WHAT YOU ARE ASKED TO DO ->
In the entries below, the lines from the one with "Fixpoint dict_get (k" through the one with "Definition str_of_int (n" are to be copied exactly; both ends count.

*** DATA FOR THE TASK ***

Lemma package_objects_map (l : list MagicMirrorPackage) :
  package_objects (map PPkg l) = Ret l.
Proof.
  induction l as [| p l IH]; simpl; [reflexivity |]. now rewrite IH.
Qed.

Lemma upgrade_package_outcome (env : Env) (package : MagicMirrorPackage) (w : World) :
  fst (upgrade_package env package w) = upgrade_outcome env package.
Proof.
  unfold upgrade_package, upgrade_outcome, enter, run_cmd.
  destruct (path_exists env (directory package)); [| reflexivity].
  msteps.
  destruct (run env ["git"; "pull"] (directory package)) as [code out err |];
    [| reflexivity].
  msteps. cbv beta iota.
  destruct (nonzero code); msteps; [reflexivity |].
  destruct (install_dependencies env (directory package)) as [error | e];
    [| reflexivity].
  msteps. destruct (error =? "") eqn:E; cbn [negb]; msteps; [| reflexivity].
  apply String.eqb_eq in E. now subst.
Qed.

Section UpgradeLoop.

Variable env : Env.
Hypothesis no_interrupt : forall argv dir, run env argv dir <> Interrupted.
Hypothesis dependencies_return :
  forall dir, exists error, install_dependencies env dir = Ret error.

Lemma upgrade_outcome_returns (package : MagicMirrorPackage) :
  path_exists env (directory package) = true ->
  exists error, upgrade_outcome env package = Ret error.
Proof.
  intros Hdir. unfold upgrade_outcome. rewrite Hdir.
  destruct (run env ["git"; "pull"] (directory package)) as [code out err |] eqn:E;
    [| now apply no_interrupt in E].
  destruct (nonzero code); eauto.
Qed.

Lemma upgrade_loop (confirmed done : list MagicMirrorPackage) (upgraded : bool)
    (w : World) :
  Forall (fun p => upgrade_reported env p = true) done ->
  Forall (fun p => path_exists env (directory p) = true) confirmed ->
  exists upgraded' w',
    for_fold confirmed (upgrade_confirmed env) (done ++ confirmed, upgraded) w
    = (Ret (done ++ filter (upgrade_reported env) confirmed, upgraded'), w').
Proof.
  revert done upgraded w.
  induction confirmed as [| p confirmed IH]; intros done upgraded w Hdone Hdirs.
  - exists upgraded, w. reflexivity.
  - inversion Hdirs as [| ? ? Hdir Hdirs']; subst.
    cbn [for_fold filter]. unfold upgrade_confirmed at 1.
    rewrite bind_bind.
    pose proof (upgrade_package_outcome env p w) as Hout.
    destruct (upgrade_outcome_returns p Hdir) as [error Herr].
    unfold bind at 1.
    destruct (upgrade_package env p w) as [res w1]. cbn [fst] in Hout. subst res.
    rewrite Herr.
    assert (Hf : upgrade_reported env p = negb (error =? ""))
      by (unfold upgrade_reported; now rewrite Herr).
    rewrite Hf.
    destruct (error =? "") eqn:E; cbn [negb fst].
    + rewrite (list_remove_middle p done confirmed).
      * rewrite bind_ret. apply IH; assumption.
      * intros Hin. rewrite Forall_forall in Hdone. apply Hdone in Hin.
        unfold upgrade_reported in Hin. rewrite Herr, E in Hin. discriminate Hin.
    + rewrite bind_bind, bind_error_msg, bind_ret.
      replace (done ++ p :: confirmed) with ((done ++ [p]) ++ confirmed)
        by now rewrite <- app_assoc.
      replace (done ++ p :: filter (upgrade_reported env) confirmed)
        with ((done ++ [p]) ++ filter (upgrade_reported env) confirmed)
        by now rewrite <- app_assoc.
      apply IH; [| exact Hdirs']. apply Forall_app. split; [exact Hdone |].
      constructor; [| constructor].
      unfold upgrade_reported. now rewrite Herr, E.
Qed.
(** * geofile: shapefile to GeoJSON conversion with pluggable metrics

    A shallow embedding of [src/geofile/geofile.py]: the [MetricsCollector]
    interface, the [NullCollector], [JsonLogCollector], [StatsDCollector]
    and [PrometheusCollector] implementations, the [convert_shapefile]
    pipeline that drives a collector around one read/write of a vector
    file, and [main] from the parsed arguments on.

    The geospatial library, the file system, the clock, the standard
    output, [pathlib] and [json] are collaborators whose code is not part of
    the repository: they are the operations of the class [Env], and every
    theorem holds for all of them.  The module [Fixture] instantiates [Env]
    with a small in-memory world on which the pipeline can be run.

    Scope of the model.  Errors are the instances of Python's [Exception]
    (what [except Exception] catches); [KeyboardInterrupt], [SystemExit] and
    the other [BaseException]-only signals are not modelled.  [print]
    raises when the standard output cannot encode the text (a
    [UnicodeEncodeError]), which no text of ASCII characters does; a
    standard output that is closed or broken, on which every [print] would
    fail with an [OSError], is not modelled.  A file size is an [int]
    below [2^63], as the operating system reports it. *)

From Stdlib Require Import ZArith Floats Uint63 Ascii String DecimalString.
From stdpp Require Import base strings list gmap.

Open Scope Z_scope.

(* ===================================================================== *)
(** ** Python values *)
(* ===================================================================== *)

(** The values that reach a metrics record: [str], [int] and [float].
    A Python [float] is an IEEE 754 binary64 number, which is what Rocq's
    primitive [float] is. *)
Inductive pyval : Type :=
| PStr (s : string)
| PInt (n : Z)
| PFloat (x : float).

(** A [dict] with [str] keys.  Python dictionaries keep insertion order and
    [json.dumps] follows it, so a dictionary is an association list without
    repeated keys, oldest key first. *)
Definition dict : Type := list (string * pyval).

(** [d[k] = v]: an existing key keeps its place and takes the new value, a
    new key goes last. *)
Fixpoint dict_set (k : string) (v : pyval) (d : dict) : dict :=
  match d with
  | [] => [(k, v)]
  | (k', v') :: d' =>
      if String.eqb k' k then (k', v) :: d' else (k', v') :: dict_set k v d'
  end.

(** [d.get(k)] *)
Fixpoint dict_get (k : string) (d : dict) : option pyval :=
  match d with
  | [] => None
  | (k', v') :: d' => if String.eqb k' k then Some v' else dict_get k d'
  end.

(** [k in d] *)
Definition dict_has (k : string) (d : dict) : bool :=
  match dict_get k d with Some _ => true | None => false end.

(** [d.update(other)]: the items of [other], in its order, assigned in [d]. *)
Definition dict_update (d other : dict) : dict :=
  fold_left (fun acc kv => dict_set (fst kv) (snd kv) acc) other d.

(** A dictionary display [{k1: v1, ..., **rest}] assigns its items from left
    to right in a fresh dictionary. *)
Definition dict_display (items : list (string * pyval)) : dict :=
  dict_update [] items.

(** The line feed, ['\n']. *)
Definition newline : string := String "010"%char EmptyString.

(** A text without a line feed. *)
Fixpoint newline_free (s : string) : bool :=
  match s with
  | EmptyString => true
  | String c s' => negb (Ascii.eqb c "010") && newline_free s'
  end.

(** [str(n)] of an [int]. *)
Definition str_of_int (n : Z) : string := NilZero.string_of_int (Z.to_int n).

(** [float(n)] of an [int] in the range of a file size. *)
Definition float_of_int (n : Z) : float := PrimFloat.of_uint63 (Uint63.of_Z n).

(* ===================================================================== *)
(** ** Exceptions and results *)
(* ===================================================================== *)

(** An exception object: its class, and what [str(e)] gives. *)
Record exn : Type := Exception { exn_class : string; exn_str : string }.

(** A Python call either returns a value or raises. *)
Inductive outcome (A : Type) : Type :=
| Returned (a : A)
| Raised (e : exn).
Arguments Returned {A} a.
Arguments Raised {A} e.

Definition is_returned {A : Type} (o : outcome A) : bool :=
  match o with Returned _ => true | Raised _ => false end.

Definition is_raised {A : Type} (o : outcome A) : bool :=
  match o with Returned _ => false | Raised _ => true end.

(* ===================================================================== *)
(** ** The collaborators *)
(* ===================================================================== *)

(** What the module imports and calls.  [World] is the state outside the
    process (files, clock); [GeoDataFrame] is the table [geopandas] hands
    back.  An operation that can change the world returns the new one. *)
Class Env : Type := {
  World : Type;
  GeoDataFrame : Type;
  (** [time.time()] *)
  time_time : World -> float * World;
  (** [time.strftime(format)] *)
  time_strftime : string -> World -> string * World;
  (** [os.path.getsize(path)] *)
  os_path_getsize : string -> World -> outcome Z;
  (** [str(Path(path).with_suffix(suffix))] *)
  path_with_suffix : string -> string -> outcome string;
  (** [gpd.read_file(path)] *)
  gpd_read_file : string -> World -> outcome GeoDataFrame * World;
  (** [len(gdf)] *)
  gdf_len : GeoDataFrame -> Z;
  (** [str(gdf.crs)] *)
  gdf_crs : GeoDataFrame -> string;
  (** [str(gdf.geometry.type.value_counts().to_dict())]; a table without a
      geometry column raises *)
  gdf_geometry_types : GeoDataFrame -> outcome string;
  (** [gdf.to_file(path, driver='GeoJSON')] *)
  gdf_to_file : GeoDataFrame -> string -> World -> outcome unit * World;
  (** [with open(path, 'a') as f: f.write(text)] *)
  file_append : string -> string -> World -> outcome unit * World;
  (** [json.dumps(record)] *)
  json_dumps : dict -> string;
  (** [f"{x:.2f}"] *)
  format_2f : float -> string;
  (** the error of [sys.stdout] when it is given a text with characters
      outside ASCII that its encoding does not have, [None] when it has
      them all *)
  stdout_encode_error : string -> option exn
}.

(** A text of ASCII characters: every byte is below 128. *)
Definition is_ascii_char (c : ascii) : bool :=
  match c with Ascii _ _ _ _ _ _ _ b7 => negb b7 end.

Fixpoint is_ascii (text : string) : bool :=
  match text with
  | EmptyString => true
  | String c text' => is_ascii_char c && is_ascii text'
  end.

(** [print(text)]: the error it raises, if it does.  The encodings of a
    standard output all have the ASCII characters. *)
Definition print_error `{Env} (text : string) : option exn :=
  if is_ascii text then None else stdout_encode_error text.

(** A line of a JSON Lines log: the text of one record that has a
    [timestamp] and an [event], then a line feed, and no other line feed. *)
Definition is_record_line `{Env} (text : string) : Prop :=
  exists record,
    text = json_dumps record +:+ newline /\
    newline_free (json_dumps record) = true /\
    dict_has "timestamp" record = true /\
    dict_has "event" record = true.

(** What a collector sends out of the process while one of its methods runs. *)
Inductive Output : Type :=
| Stdout (line : string)                     (* [print(line)] *)
| FileAppend (path : string) (text : string) (* [text] written at the end of [path] *)
| ClientIncr (stat : string)                 (* [client.incr(stat)] *)
| ClientTiming (stat : string) (ms : float)  (* [client.timing(stat, ms)] *)
| ClientGauge (stat : string) (v : pyval).   (* [client.gauge(stat, v)] *)

(** The characters a collector output puts on its stream: [print] ends its
    line, a file write is taken as it is. *)
Definition written_text (o : Output) : option string :=
  match o with
  | Stdout line => Some (line +:+ newline)
  | FileAppend _ text => Some text
  | _ => None
  end.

*** End of DATA FOR THE TASK ***

ANSWER BOX ->
Fixpoint dict_get (k : string) (d : dict) : option pyval :=
  match d with
  | [] => None
  | (k', v') :: d' => if String.eqb k' k then Some v' else dict_get k d'
  end.

(** [k in d] *)
Definition dict_has (k : string) (d : dict) : bool :=
  match dict_get k d with Some _ => true | None => false end.

(** [d.update(other)]: the items of [other], in its order, assigned in [d]. *)
Definition dict_update (d other : dict) : dict :=
  fold_left (fun acc kv => dict_set (fst kv) (snd kv) acc) other d.

(** A dictionary display [{k1: v1, ..., **rest}] assigns its items from left
    to right in a fresh dictionary. *)
Definition dict_display (items : list (string * pyval)) : dict :=
  dict_update [] items.

(** The line feed, ['\n']. *)
Definition newline : string := String "010"%char EmptyString.

(** A text without a line feed. *)
Fixpoint newline_free (s : string) : bool :=
  match s with
  | EmptyString => true
  | String c s' => negb (Ascii.eqb c "010") && newline_free s'
  end.

(** [str(n)] of an [int]. *)
Definition str_of_int (n : Z) : string := NilZero.string_of_int (Z.to_int n).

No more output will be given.